The engine behind the page is standard browser APIs. It reads your file in-memory and writes the result back into the browser. For 0 MB and below the work usually completes in seconds; larger files mostly depend on how much spare RAM your device has.
Common audiences for Data URL Generator include developers preparing UI screenshots and e-commerce owners cleaning product shots, but plenty of people land on the page through a one-off search and never come back — that is also fine. The tool is built to be useful even when you only ever need it once.
The architecture is local-first by design. Once the page is loaded, you can disconnect from the network and the tool still completes the job. The processing stack — standard browser APIs and the small UI shell wrapping it — ships with the page itself, so the tool keeps working in offline conditions, on a captive-portal Wi-Fi, or behind a corporate proxy that limits what the tab can reach.
Reach for Data URL Generator when you need a predictable result on a single file. The page works on the first visit, the controls are visible without a menu, and the output is delivered the moment the engine finishes.
When the job finishes, Data URL Generator hands you the result as a sensibly named file. Filenames are derived from your input where possible, so a quick batch of jobs leaves you with a tidy folder rather than a pile of generic "output (3)" files. Nothing is auto-saved on Favtoo's side because nothing was ever sent there.
The 0 MB ceiling on input size is the only fixed limit. Output files are produced in standard formats that every common viewer recognises, and the tool runs the same way regardless of how many times you have used it during the session.
As a workflow component, Data URL Generator is the part you reach for when a single, well-defined image editing and conversion step needs to happen.
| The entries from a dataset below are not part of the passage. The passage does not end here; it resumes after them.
Definition api_ready (instant : Z) (quick_check : result StorageError bool) : Api Response :=
  do! _ := (fun s => (Ok tt, bump CReadinessChecks s)) in
  do! ready := is_ready instant quick_check in
  if ready then prog_ret (json_response 200 (StatusResponse "ready"))
  else
    do! _ := (fun s => (Ok tt, bump CReadinessFailures s)) in
    do! request := random_request_id in
    prog_fail (unavailable request).

Definition api_password_login (peer : option IpAddr) (headers : HeaderMap) (password : rstring) : Api Response :=
  do! request := request_id headers in
  do! now := api_now in
  do! _ := limit_login (source_of peer) now request in
  do! slot := prog_read (fun s => Ok (sv_password_slot s)) in
  do! _ := prog_reject (negb slot) (rate_limited request) in
  do! issued := of_vault (fun _ => authentication request) (login_with_password self password request now) in
  prog_ret (session_response issued).

Definition api_session_status (headers : HeaderMap) : Api Response :=
  do! now := api_now in
  do! owner := authenticate_owner self headers false now in
  prog_ret (json_response 200 (SessionStatusResponse true (is_recent_at owner now))).

Definition api_logout (headers : HeaderMap) : Api Response :=
  do! now := api_now in
  do! request := request_id headers in
  do! _ := prog_reject (negb (bool_decide (header_text headers "x-smcv-session-lock" = Some (bstr "1"))))
             (authentication request) in
  do! owner := authenticate_owner self headers false now in
  do! _ := of_vault (fun _ => authentication request) (logout_browser_session self owner request now) in
  prog_ret (secured (with_header "set-cookie"
    (bstr "__Host-smcv_session=; Path=/; Secure; HttpOnly; SameSite=Strict; Max-Age=0") (status_only 204))).

Definition challenge_response (request : RequestId) (ceremony_id : CeremonyId) (expires : Z)
    (options : option blob) : Api Response :=
  do! options := prog_lift (ok_or (unavailable request) options) in
  prog_ret (json_response 200 (ChallengeResponse (uuid_text ceremony_id) expires options)).

Definition api_start_passkey_registration (headers : HeaderMap) : Api Response :=
  do! now := api_now in
  do! request := request_id headers in
  do! owner := authenticate_owner self headers true now in
  do! challenge := of_passkeys (fun _ => authentication request)
    (start_registration self webauthn owner request now) in
  challenge_response request (ch_ceremony_id challenge) (ch_expires_at_unix_ms challenge)
    (creation_to_value (ch_options challenge)).
(* ===== verification/BrowserProps.v ===== *)
(** The session a login opens reaches the browser: what the response sets, sent
    back as a browser sends it, authenticates the owner. *)
From Stdlib Require Import ZArith Lia Strings.Byte String.
From stdpp Require Import base tactics numbers option strings list gmap.
From S2P Require Import Prelude RustStd Core Crypto Format Sql Schema Records StoreInv IdentityStore Store Metadata VaultCore Authentication Authorization ServiceIdentity AuthorizedVault VaultAudit AuthzProps LoginProps Archive Logical Backup Passkeys Http BackupJobs Server Api BackupApi Router HttpProps ApiProps.

(** * Cookie texts *)

(** A byte that a cookie value may hold. *)
Definition cookie_byte (b : byte) : bool := visible_ascii b && negb (ascii_space b) && negb (Byte.eqb b x3b).

(** What a browser keeps of a Set-Cookie header. *)
Definition browser_cookie (set_cookie : blob) : blob := default [] (head (split x3b set_cookie)).

Lemma cookie_byte_no_semicolon l : forallb cookie_byte l = true -> x3b ∉ l.
Proof.
  intros H Hin. rewrite forallb_forall in H. apply list_elem_of_In in Hin. by apply H in Hin.
Qed.
Lemma split_once_first c k v : c ∉ k -> split_once c (k ++ c :: v) = Some (k, v).
Proof.
  induction k as [|x k IH]; intros H; cbn.
  - by rewrite (byte_eqb_spec c c), bool_decide_true.
  - apply not_elem_of_cons in H as [Hx H]. rewrite (byte_eqb_spec x c), bool_decide_false by congruence. by rewrite IH.
Qed.
Lemma trim_start_cookie l : forallb cookie_byte l = true -> trim_start l = l.
Proof.
  destruct l as [|x l]; [done|]. cbn. unfold cookie_byte. intros H. apply andb_true_iff in H as [H _].
  apply andb_true_iff in H as [H _]. apply andb_true_iff in H as [_ H]. apply negb_true_iff in H. by rewrite H.
Qed.
Lemma forallb_rev {A} (p : A -> bool) l : forallb p l = true -> forallb p (rev l) = true.
Proof. rewrite !forallb_forall. intros H x Hx. apply H. by apply in_rev in Hx. Qed.
Lemma trim_cookie l : forallb cookie_byte l = true -> trim l = l.
Proof.
  intros H. unfold trim. rewrite (trim_start_cookie l) by done.
  rewrite trim_start_cookie by (by apply forallb_rev). apply rev_involutive.
Qed.
Lemma cookie_to_str l : forallb cookie_byte l = true -> to_str l = Some l.
Proof.
  intros H. unfold to_str. rewrite (proj2 (forallb_forall _ _)); [done|]. intros x Hx.
  rewrite forallb_forall in H. specialize (H x Hx). unfold cookie_byte in H.
  apply andb_true_iff in H as [H _]. by apply andb_true_iff in H as [H _].
Qed.

(** A value that fits is read back from the header a browser sends. *)
Lemma cookie_read_back headers token :
  forallb cookie_byte token = true -> 0 < zlen token <= 128 ->
  header_get headers "cookie" = Some (SESSION_COOKIE ++ x3d :: token) -> cookie headers SESSION_COOKIE = Some token.
Proof.
  intros Ht Hl Hh. unfold cookie, header_text. rewrite Hh. cbn [mbind option_bind].
  assert (forallb cookie_byte (SESSION_COOKIE ++ x3d :: token) = true) as Hc.
  { rewrite forallb_app. cbn [forallb]. by rewrite Ht. }
  rewrite cookie_to_str by done. cbn [mbind option_bind].
  rewrite zlen_app. change (x3d :: token) with ([x3d] ++ token). rewrite zlen_app.
  change (zlen SESSION_COOKIE) with 19. change (zlen [x3d]) with 1.
  destruct (Z.ltb_spec 4096 (19 + (1 + zlen token))); [lia|].
  change ([x3d] ++ token) with (x3d :: token).
  rewrite split_no_sep by (by apply cookie_byte_no_semicolon). cbn [find_map]. unfold cookie_field.
  rewrite trim_cookie by done. rewrite split_once_first by (by apply (bool_decide_unpack (x3d ∉ SESSION_COOKIE))).
  cbn [mbind option_bind]. unfold blob_eqb. rewrite bool_decide_true by done.
  destruct (Nat.eqb_spec (length token) 0); [unfold zlen in *; lia|].
  by rewrite (proj2 (Z.leb_le _ _) (proj2 Hl)).
Qed.

(** * The tokens of a session *)

Section Browser.
Context {CR : Crypto} {CL : CryptoLaws} {PH : PasswordHashing} {WA : WebAuthn} {HT : HttpText} {HL : HttpTextLaws}
  (self : InitializedVault).

Lemma b64_cookie_bytes l : forallb cookie_byte (b64_encode l) = true.
Proof.
  apply forallb_forall. intros x Hx. apply list_elem_of_In, b64_url_safe in Hx.
  assert (Forall (fun b => cookie_byte b = true)
    (bstr "ABCDEFGHIJKLMNOPQRSTUVWXYZabcdefghijklmnopqrstuvwxyz0123456789-_")) as H
    by (apply (bool_decide_unpack _); by vm_compute).
  rewrite Forall_forall in H. by apply H.
Qed.

Lemma session_tokens owner a data request now w secrets w' :
  create_browser_session self owner a data request now w = (Ok secrets, w') ->
  forallb cookie_byte (bs_session_token secrets) = true /\ zlen (bs_session_token secrets) = 75
  /\ forallb cookie_byte (bs_csrf_token secrets) = true.
Proof.
  intros H. unfold create_browser_session in H. apply prog_bind_Ok in H as (? & w1 & _ & H).
  apply prog_bind_Ok in H as (issued & w2 & Hi & H). apply prog_map_err_Ok in Hi.
  assert (exists n n', issue_session (iv_token_verifier_key self) n = (Ok issued, n')) as (n & n' & Hs).
  { unfold randomly in Hi. destruct (issue_session _ (w_draws w1)) as [[i|] n'] eqn:E; cbn in Hi; simplify_eq. by eexists _, _. }
  assert (bs_session_token secrets = is_session_token issued /\ bs_csrf_token secrets = is_csrf_token issued) as [-> ->].
  { repeat (apply prog_bind_Ok in H as (? & ? & _ & H)). by apply prog_ret_Ok in H as [-> _]. }
  unfold issue_session in Hs. do 3 (apply prog_bind_Ok in Hs as (? & ? & _ & Hs)). apply prog_ret_Ok in Hs as [-> _].
  cbn [is_session_token is_csrf_token]. rewrite !forallb_app, !b64_cookie_bytes. split_and!; [done| |done].
  by rewrite !zlen_app, !b64_array_length.
Qed.

(** * The login *)

Lemma opens_draws w token csrf x n : opens self w token csrf x -> opens self (set_w_draws n w) token csrf x.
Proof. by intros [? ? ? ? ? ? ? ? ?]. Qed.

(** A session that is open is reached by the headers of a browser. *)
Lemma browser_authenticates s token csrf x now t browser :
  opens self (sv_world s) token csrf x -> ses_revoked_at_unix_ms x = None ->
  ses_created_at_unix_ms x = now -> ses_last_used_at_unix_ms x = now -> ses_recent_auth_at_unix_ms x = now ->
  ses_idle_expires_at_unix_ms x = now + SESSION_IDLE_MS ->
  ses_absolute_expires_at_unix_ms x = now + SESSION_ABSOLUTE_MS ->
  0 <= now -> now + SESSION_ABSOLUTE_MS + SESSION_IDLE_MS <= i64_max -> now <= t <= now + SESSION_IDLE_MS ->
  forallb cookie_byte token = true -> 0 < zlen token <= 128 -> forallb cookie_byte csrf = true ->
  header_get browser "cookie" = Some (SESSION_COOKIE ++ x3d :: token) ->
  header_get browser "x-smcv-csrf" = Some csrf ->
  exists owner s', authenticate_owner self browser true t s = (Ok owner, s')
    /\ ao_principal_id owner = ses_principal_id x /\ is_valid_at owner t = true.
Proof.
  intros Ho Hr H1 H2 H3 H4 H5 Hn Hi Ht Htok Hl Hcs Hc Hx. unfold authenticate_owner, prog_bind at 1.
  destruct (request_id_step browser s) as (id & s1 & -> & n & k & E).
  rewrite (cookie_read_back browser token) by done. cbn [ok_or]. unfold prog_bind, prog_lift.
  assert (header_text browser "x-smcv-csrf" = Some csrf) as ->.
  { unfold header_text. rewrite Hx. cbn [mbind option_bind]. by apply cookie_to_str. }
  assert (opens self (sv_world s1) token csrf x) as Ho1 by (subst s1; by apply opens_draws).
  unfold SESSION_IDLE_MS, SESSION_ABSOLUTE_MS, i64_max in *.
  edestruct (presented_inside self (sv_world s1) token csrf true x t Ho1 Hr) as (w' & c & Ha & _);
    try (unfold in_i64, SESSION_IDLE_MS, RECENT_AUTH_MS, i64_min, i64_max; lia).
  unfold of_vault. rewrite Ha. eexists _, _. split; [done|]. split; [done|].
  unfold is_valid_at, presented_as. cbn. apply andb_true_iff. rewrite !Z.leb_le. unfold SESSION_IDLE_MS. lia.
Qed.

(** A response that carries a session *)
Lemma session_response_set issued :
  forallb cookie_byte (bs_session_token issued) = true ->
  header_get (rs_headers (session_response issued)) "set-cookie"
  = Some (SESSION_COOKIE ++ x3d :: bs_session_token issued ++ bstr "; Path=/; Secure; HttpOnly; SameSite=Strict").
Proof.
  intros H. unfold session_response.
  assert (forallb visible_ascii (SESSION_COOKIE ++ bstr "=" ++ bs_session_token issued
            ++ bstr "; Path=/; Secure; HttpOnly; SameSite=Strict") = true) as ->.
  { rewrite !forallb_app. apply cookie_to_str in H. unfold to_str in H.
    destruct (forallb visible_ascii (bs_session_token issued)); done. }
  unfold secured, with_header. cbn [rs_headers]. unfold apply_security_headers.
  by autorewrite with smcv_headers.
Qed.
Lemma browser_keeps token :
  forallb cookie_byte token = true ->
  browser_cookie (SESSION_COOKIE ++ x3d :: token ++ bstr "; Path=/; Secure; HttpOnly; SameSite=Strict")
  = SESSION_COOKIE ++ x3d :: token.
Proof.
  intros H. unfold browser_cookie.
  change (bstr "; Path=/; Secure; HttpOnly; SameSite=Strict")
    with (x3b :: bstr " Path=/; Secure; HttpOnly; SameSite=Strict").
  change (SESSION_COOKIE ++ x3d :: token ++ x3b :: ?r) with (SESSION_COOKIE ++ (x3d :: token) ++ x3b :: r).
  rewrite app_assoc, split_app_sep; [done|]. apply cookie_byte_no_semicolon.
  rewrite forallb_app. cbn [forallb]. by rewrite H.
Qed.

Lemma login_Ok peer headers attempt s r s' :
  api_password_login self peer headers attempt s = (Ok r, s') ->
  exists request n secrets w',
    login_with_password self attempt request (now_unix_ms (rg_clock (sv_jobs s) (rg_ticks (sv_jobs s))))
      (set_w_draws n (sv_world s)) = (Ok secrets, w')
    /\ r = session_response secrets /\ sv_world s' = w'.
Proof.
  intros H. unfold api_password_login, prog_bind at 1 in H.
  destruct (request_id_step headers s) as (request & s1 & E1 & n & k & ->).
  assert (rg_ticks (sv_jobs (set_sv_jobs (set_rg_ticks k (sv_jobs s))
            (set_sv_world (set_w_draws n (sv_world s)) s))) = rg_ticks (sv_jobs s)) as Hk.
  { apply (f_equal (fun p => rg_ticks (sv_jobs (snd p)))) in E1. cbn [snd] in E1. rewrite <- E1.
    unfold request_id. by destruct (_ ≫= _). }
  rewrite E1 in H. cbn in Hk. subst k. cbv beta iota in H.
  apply prog_bind_Ok in H as (now & s2 & Hnow & H). injection Hnow as <- <-.
  apply prog_bind_Ok in H as (u & s3 & Hlim & H).
  assert (sv_world s3 = set_w_draws n (sv_world s)) as Hw.
  { unfold limit_login in Hlim. destruct (allow _ _ _ _) as [[] rate]; by simplify_eq/=. }
  apply prog_bind_Ok in H as (slot & s4 & Hs & H). apply prog_read_Ok in Hs as [_ ->].
  apply prog_bind_Ok in H as (u' & s5 & Hs & H). apply prog_reject_Ok in Hs as [_ ->].
  apply prog_bind_Ok in H as (secrets & s6 & Hs & H). apply prog_ret_Ok in H as [-> ->].
  unfold of_vault in Hs. rewrite Hw in Hs. destruct (login_with_password _ _ _ _ _) as [[x|] w'] eqn:El; [|done].
  injection Hs as -> <-. by exists request, n, secrets, w'.
Qed.

Context {PL : PasswordLaws}.

(** C13. What a login answers is a session for the browser. After the owner was
    enrolled, whenever a password login is answered with success, its response
    sets a cookie and tells a CSRF token, and a request that sends both back as
    a browser does, within the next half hour, is authenticated as the enrolled
    owner. *)
Theorem login_reaches_browser (password : rstring) (request : RequestId) (enrolled_at : Z) (w : World) (p : PrincipalId)
    (peer : option IpAddr) (headers : HeaderMap) (attempt : rstring) (s s' : Server) (r : Response)
    (Hquiet : quiet w) (Hok : db_ok (w_db w)) (Hnew : rows (db_authenticators (w_db w)) = [])
    (Henroll : enroll_local_owner self password request enrolled_at w = (Ok p, sv_world s))
    (Hlogin : api_password_login self peer headers attempt s = (Ok r, s'))
    (now := now_unix_ms (rg_clock (sv_jobs s) (rg_ticks (sv_jobs s))))
    (Hclock : now + SESSION_ABSOLUTE_MS + SESSION_IDLE_MS <= i64_max) :
  exists set_cookie csrf,
    header_get (rs_headers r) "set-cookie" = Some set_cookie
    /\ rs_body r = SessionResponse csrf (now + SESSION_ABSOLUTE_MS)
    /\ forall t browser, now <= t <= now + SESSION_IDLE_MS ->
         header_get browser "cookie" = Some (browser_cookie set_cookie) ->
         header_get browser "x-smcv-csrf" = Some csrf ->
         exists owner s'', authenticate_owner self browser true t s' = (Ok owner, s'')
           /\ ao_principal_id owner = p /\ is_valid_at owner t = true.
Proof.
  destruct (enroll_local_owner_Ok self password request enrolled_at w p _ Hquiet Hok Hnew Henroll)
    as (pc & phc & id & c & Hphc & Hq' & Hok' & Hpc & Hc & Ho & Hp & Hau).
  assert (verify_principal_commitment self (enrolled_owner p pc) = Ok tt) as Hv.
  { unfold verify_principal_commitment. cbn. rewrite Hpc. cbn. by rewrite bool_decide_true. }
  assert (verify_authenticator_commitment self (enrolled_password p id phc c enrolled_at) = Ok tt) as Hav.
  { unfold verify_authenticator_commitment. cbn. rewrite Hc. cbn. by rewrite bool_decide_true. }
  assert (0 <= now <= i64_max) as Hnow.
  { unfold now, now_unix_ms, try_from. destruct (_ && _) eqn:E; cbn; [|by unfold i64_max].
    bprop. lia. }
  assert (in_i64 now) as Hin by (split; [unfold i64_min; lia|lia]).
  apply login_Ok in Hlogin as (request2 & n & secrets & w2 & Hrun & -> & <-). fold now in Hrun.
  rewrite (login_decides self (set_w_draws n (sv_world s)) (enrolled_owner p pc)
    (enrolled_password p id phc c enrolled_at) phc _ _ attempt request2 now Hq' Ho Hv eq_refl Hau Hav eq_refl Hphc) in Hrun.
  destruct (password_accepted phc attempt); [|done].
  destruct (session_tokens _ _ _ _ _ _ _ _ Hrun) as (Ht & Hl & Hcs).
  destruct (create_browser_session_opens self (enrolled_owner p pc) _ _ _ _ (set_w_draws n (sv_world s)) _ _ Hq' Hok'
    Hin Hp Hv eq_refl Hrun) as (sid & l & v & cv & c' & Hopen & Habs & _).
  eexists _, _. split; [by apply session_response_set|]. split.
  { unfold session_response. destruct (forallb visible_ascii _); unfold secured, with_header, json_response;
      cbn [rs_body]; by rewrite Habs. }
  intros t browser Hti Hck Hx. rewrite browser_keeps in Hck by done.
  eapply (browser_authenticates s' _ _ _ now t browser Hopen); try done; try lia.
Qed.
End Browser.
It performs that step and returns a standard file you can carry into the next part of your pipeline.
Data URL Generator is built around steady iteration on a small set of options rather than feature creep. Every additional setting attracts a slightly different audience, but a long settings panel makes the common case slower for everyone. The current controls reflect what users of the tool actually use.
Data URL Generator is one example of a broader pattern: utility software increasingly works as single-page, client-side experiences. Every page in the catalog is shaped that way, which keeps each tool fast to load and easy to recommend in a single link.
Data URL Generator runs as a regular web page, so there is no install step or permission grant before the first run. The page can be audited by viewing the source or by watching the developer-tools Network tab while a job runs.
Pro tip: Data URL Generator works just as well in a private/incognito window as in a normal one, which is occasionally useful when you want zero browser-history footprint of the job. Another tip: if the tool ever feels slow, it is almost always because the browser tab is competing for CPU with another tab — pausing or closing the heavy ones gives the engine room to work.
If Data URL Generator appears to hang, the engine is almost certainly still working — large inputs simply take longer to process inside a browser than they would on a server with multi-core scheduling. For inputs near the 0 MB cap, give it up to a minute on a typical laptop before assuming something is stuck.
That is the whole tool. Use Data URL Generator for as long as it stays useful to you, and if it does, the catalog has many more tools built the same way. Each applies the same single-purpose discipline, so the way you used this page transfers to the next one you try.
How it works
- 1Land on the Data URL Generator page. The tool is ready to use the moment the page renders.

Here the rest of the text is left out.